En una columna que ha sacudido tanto a sus lectores como al propio espectro político colombiano, la senadora Andrea Padilla, del Partido Alianza Verde, publicó este fin de semana en El País de España un texto que lleva por título una frase tan sencilla como lapidaria: “Petro debe sanar”. Con palabras que revelan decepción, tristeza y una dosis de temor, la congresista hace un llamado urgente a la reflexión sobre el liderazgo del presidente Gustavo Petro y su relación con el Congreso, incluyendo con aquellos que alguna vez le brindaron un voto de confianza.
Padilla, reconocida por su activismo en defensa de los animales y por su carácter ponderado en medio del fragor político, no lanza una diatriba sin argumento. Su texto parte desde el desencanto de quien apoyó con convicción una promesa de transformación. “Voté por Gustavo Petro embriagada de ilusión, contagiada por sus promesas de cambio”, recuerda. Pero su evocación pronto se torna en desasosiego. “Hoy, finalizada la penúltima legislatura del Congreso y con un país tomado por el miedo, el recelo y los odios”, escribe, “puedo afirmar, porque lo he padecido, que ese amor verborreico de Petro y de buena parte de su bancada se transformó en rabia, en desvarío, en desconfianza y en peligrosos e injustos señalamientos”.
No es la primera vez que se oyen voces críticas desde dentro del espectro progresista que llevó a Petro al poder. Pero sí es, quizá, una de las más elocuentes. Padilla denuncia una dinámica interna que no sólo margina a los contradictores del petrismo, sino que incluso estigmatiza a quienes, siendo aliados iniciales, osan marcar una diferencia o manifestar reparos. La senadora pone el acento en la toxicidad de un liderazgo que, en lugar de sumar, parece consumir puentes con sus propias llamas discursivas.
La columna no busca —ni lo pretende— destruir a Petro. Más bien parece implorar una introspección. En el fondo, Padilla propone una sanación del alma política del presidente: sanar sus heridas, sus desconfianzas, su tendencia a leer la crítica como traición. Y en ese clamor hay una advertencia, pero también una esperanza: la de que aún es posible corregir el rumbo, reconocer los errores y gobernar desde la pluralidad, no desde el aislamiento emocional ni ideológico.
Resulta paradójico que esta voz de alerta provenga no de la oposición más dura, sino de una figura que ha caminado junto al progresismo y que entiende, como pocos, los dilemas que entraña gobernar con ideales de transformación sin caer en los espejismos del poder absoluto.
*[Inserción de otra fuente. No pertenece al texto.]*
(** * T-Conf: transfinite disk decomposition and sweep helpers

    A shallow embedding of [T-Conf/core_disk.py] and [T_Conf/mesh.py].

    The Python code is a sequence of calls into the Gmsh kernel whose
    control flow depends on a handful of float comparisons.  The embedding
    keeps three things apart:

    - the arithmetic of Python's [float], behind the interface [PyFloat]
      (instance: IEEE binary64 through Rocq's primitive floats);
    - the kernel, as a record of tag counters, lifecycle flags and the
      chronological list of calls received;
    - the Python functions themselves, written in a state-and-exception
      monad over the kernel, statement by statement. *)

From Stdlib Require Import ZArith List String Bool Lia.
From Stdlib Require Import Floats.
Import ListNotations.

Local Open Scope string_scope.
Local Open Scope list_scope.
Local Open Scope Z_scope.

Set Implicit Arguments.

(* ================================================================== *)
(** * Python floats *)
(* ================================================================== *)

(** The operations on [float] that the two modules use.  Comparisons are
    boolean, as in Python; [ceil_int x] is [int(ceil(x))], which has no
    value when [x] is a NaN or an infinity. *)
Class PyFloat (F : Type) : Type := {
  of_int    : Z -> F;              (* int -> float conversion          *)
  lit_half  : F;                   (* the literal 0.5                  *)
  lit_1em6  : F;                   (* the literal 1e-6                 *)
  math_pi   : F;                   (* math.pi                          *)
  fadd      : F -> F -> F;
  fsub      : F -> F -> F;
  fmul      : F -> F -> F;
  fdiv      : F -> F -> F;         (* quotient, divisor known non-zero *)
  fneg      : F -> F;
  fabs      : F -> F;
  flt       : F -> F -> bool;      (* x < y   *)
  fle       : F -> F -> bool;      (* x <= y  *)
  feq       : F -> F -> bool;      (* x == y  *)
  is_nan    : F -> bool;
  math_sqrt : F -> F;
  math_cos  : F -> F;
  math_sin  : F -> F;
  ceil_int  : F -> option Z
}.

(** [x > y] and [x >= y] are the mirrored comparisons. *)
Definition fgt {F} `{PyFloat F} (x y : F) : bool := flt y x.
Definition fge {F} `{PyFloat F} (x y : F) : bool := fle y x.

(* ------------------------------------------------------------------ *)
(** ** IEEE binary64 *)
(* ------------------------------------------------------------------ *)

Module Binary64.

(** [float(z)]: the integer rounded to the nearest double. *)
Definition of_Z (z : Z) : float :=
  SF2Prim (binary_normalize prec emax z 0 false).

(** [int(ceil(x))] read off the sign, mantissa and exponent. *)
Definition ceil (x : float) : option Z :=
  match Prim2SF x with
  | S754_zero _ => Some 0
  | S754_infinity _ => None
  | S754_nan => None
  | S754_finite s m e =>
      let v := if 0 <=? e then Z.pos m * 2 ^ e
               else if s then Z.pos m / 2 ^ (- e)
               else - ((- Z.pos m) / 2 ^ (- e)) in
      Some (if s then - v else v)
  end.

(** The even and odd Taylor polynomials, by Horner's rule on [x * x].
    They stand for libm's [cos] and [sin], which the kernel sees only
    through point coordinates. *)
Fixpoint horner (k : nat) (n : Z) (x2 acc : float) : float :=
  match k with
  | O => acc
  | S k' =>
      let d := of_Z (n * (n - 1)) in
      horner k' (n - 2) x2
        (PrimFloat.sub 1%float (PrimFloat.div (PrimFloat.mul x2 acc) d))
  end.

Definition cos (x : float) : float :=
  horner 20 40 (PrimFloat.mul x x) 1%float.

Definition sin (x : float) : float :=
  PrimFloat.mul x (horner 20 41 (PrimFloat.mul x x) 1%float).

#[global] Instance ops : PyFloat float := {
  of_int := of_Z;
  lit_half := 0.5%float;
  lit_1em6 := 0x1.0c6f7a0b5ed8dp-20%float;   (* 1e-6 *)
  math_pi := 0x1.921fb54442d18p+1%float;
  fadd := PrimFloat.add;
  fsub := PrimFloat.sub;
  fmul := PrimFloat.mul;
  fdiv := PrimFloat.div;
  fneg := PrimFloat.opp;
  fabs := PrimFloat.abs;
  flt := PrimFloat.ltb;
  fle := PrimFloat.leb;
  feq := PrimFloat.eqb;
  is_nan := PrimFloat.is_nan;
  math_sqrt := PrimFloat.sqrt;
  math_cos := cos;
  math_sin := sin;
  ceil_int := ceil
}.

End Binary64.

(* ------------------------------------------------------------------ *)
(** ** Reading the rounding of [SpecFloat] *)
(* ------------------------------------------------------------------ *)

(** The number [A / B] lies in [[m, m + 1)], at the place that the
    location [l] names: on [m], below, at or above the middle. *)
Definition inbetween (A B m : Z) (l : location) : Prop :=
  match l with
  | loc_Exact => A = m * B
  | loc_Inexact Lt => m * B < A /\ 2 * A < (2 * m + 1) * B
  | loc_Inexact Eq => 2 * A = (2 * m + 1) * B
  | loc_Inexact Gt => (2 * m + 1) * B < 2 * A /\ A < (m + 1) * B
  end.

(** [n] is [A / B] rounded to the nearest integer, ties to even. *)
Definition rne (A B n : Z) : Prop :=
  2 * A - B <= 2 * n * B <= 2 * A + B
  /\ (2 * n * B = 2 * A + B \/ 2 * n * B = 2 * A - B -> Z.even n = true).

(** The value of a double in units of [2 ^ -1074], the spacing of the
    smallest doubles: an integer. *)
Definition scaled (s : spec_float) : Z :=
  match s with
  | S754_finite false m e => Z.pos m * 2 ^ (e + 1074)
  | S754_finite true m e => - (Z.pos m * 2 ^ (e + 1074))
  | _ => 0
  end.

(* ================================================================== *)
(** * Exceptions, the kernel and the monad *)
(* ================================================================== *)

Inductive exn : Type :=
| ValueError (msg : string)
| IndexError
| UnboundLocalError (name : string)
| ZeroDivisionError
| OverflowError
| StopIteration
| GmshError (msg : string).

Inductive result (A : Type) : Type :=
| Ok (a : A)
| Raise (e : exn).

Arguments Ok {A} a.
Arguments Raise {A} e.

(** One entry per call that leaves the two modules: the Gmsh API
    functions, with the handle or list the kernel answered, and the
    requests handed to [T_Conf.transfinite.set_transfinite]. *)
Inductive call (F : Type) : Type :=
| IsInitialized (answer : bool)
| Initialize
| ModelGetCurrent
| ModelAdd (name : string)
| AddPoint (x y z size : F) (tag : Z)
| AddLine (p0 p1 : Z) (tag : Z)
| AddCircleArc (pstart pcenter pend : Z) (tag : Z)
| AddCurveLoop (curves : list Z) (tag : Z)
| AddPlaneSurface (wires : list Z) (tag : Z)
| SetTransfinite (radial circular : list Z) (surfaces : list (Z * string))
    (n_rad n_circ : Z) (bump : option F)
| AddPhysicalGroup (dim : Z) (tags : list Z) (tag : Z)
| SetPhysicalName (dim tag : Z) (name : string)
| GeoSynchronize
| Revolve (dimtags : list (Z * Z)) (ax ay az cx cy cz angle : F)
    (out : list (Z * Z))
| GetBoundingBox (dim tag : Z)
| GetBoundary (dimtags : list (Z * Z))
| GetType (dim tag : Z)
| SetTransfiniteSurface (tag : Z) (arrangement : option string)
    (cornerTags : option (list Z)).

Arguments IsInitialized {F}.
Arguments Initialize {F}.
Arguments ModelGetCurrent {F}.
Arguments ModelAdd {F}.
Arguments AddPoint {F}.
Arguments AddLine {F}.
Arguments AddCircleArc {F}.
Arguments AddCurveLoop {F}.
Arguments AddPlaneSurface {F}.
Arguments SetTransfinite {F}.
Arguments AddPhysicalGroup {F}.
Arguments SetPhysicalName {F}.
Arguments GeoSynchronize {F}.
Arguments Revolve {F}.
Arguments GetBoundingBox {F}.
Arguments GetBoundary {F}.
Arguments GetType {F}.
Arguments SetTransfiniteSurface {F}.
Lo que Padilla denuncia no es solo una fractura política, sino una enfermedad institucional que podría volverse crónica si no se detiene a tiempo.
Desde luego, en un país donde el debate suele estar cruzado por la furia y la descalificación, la columna de Padilla podría ser recibida por algunos sectores como un acto de deslealtad. Pero sería un error reducirla a eso. En su esencia, es un acto de valor civil, de coherencia ética y de profundo amor por la democracia. Porque es más fácil callar y mantenerse cómodo en la fila de los obedientes, que levantar la voz y enfrentar las consecuencias de disentir.
Tal vez, como sugiere Padilla, la transformación que prometió Petro no solo debe darse en la estructura del Estado o en las políticas sociales. Tal vez la transformación más urgente sea personal, ética y emocional. Porque ningún proyecto de cambio será duradero si no se construye desde el respeto, la escucha y la reconciliación. Gobernar no es incendiar; es tender puentes. Sanar no es debilidad, es madurez. Y en eso, todos —presidente incluido— tenemos mucho que aprender.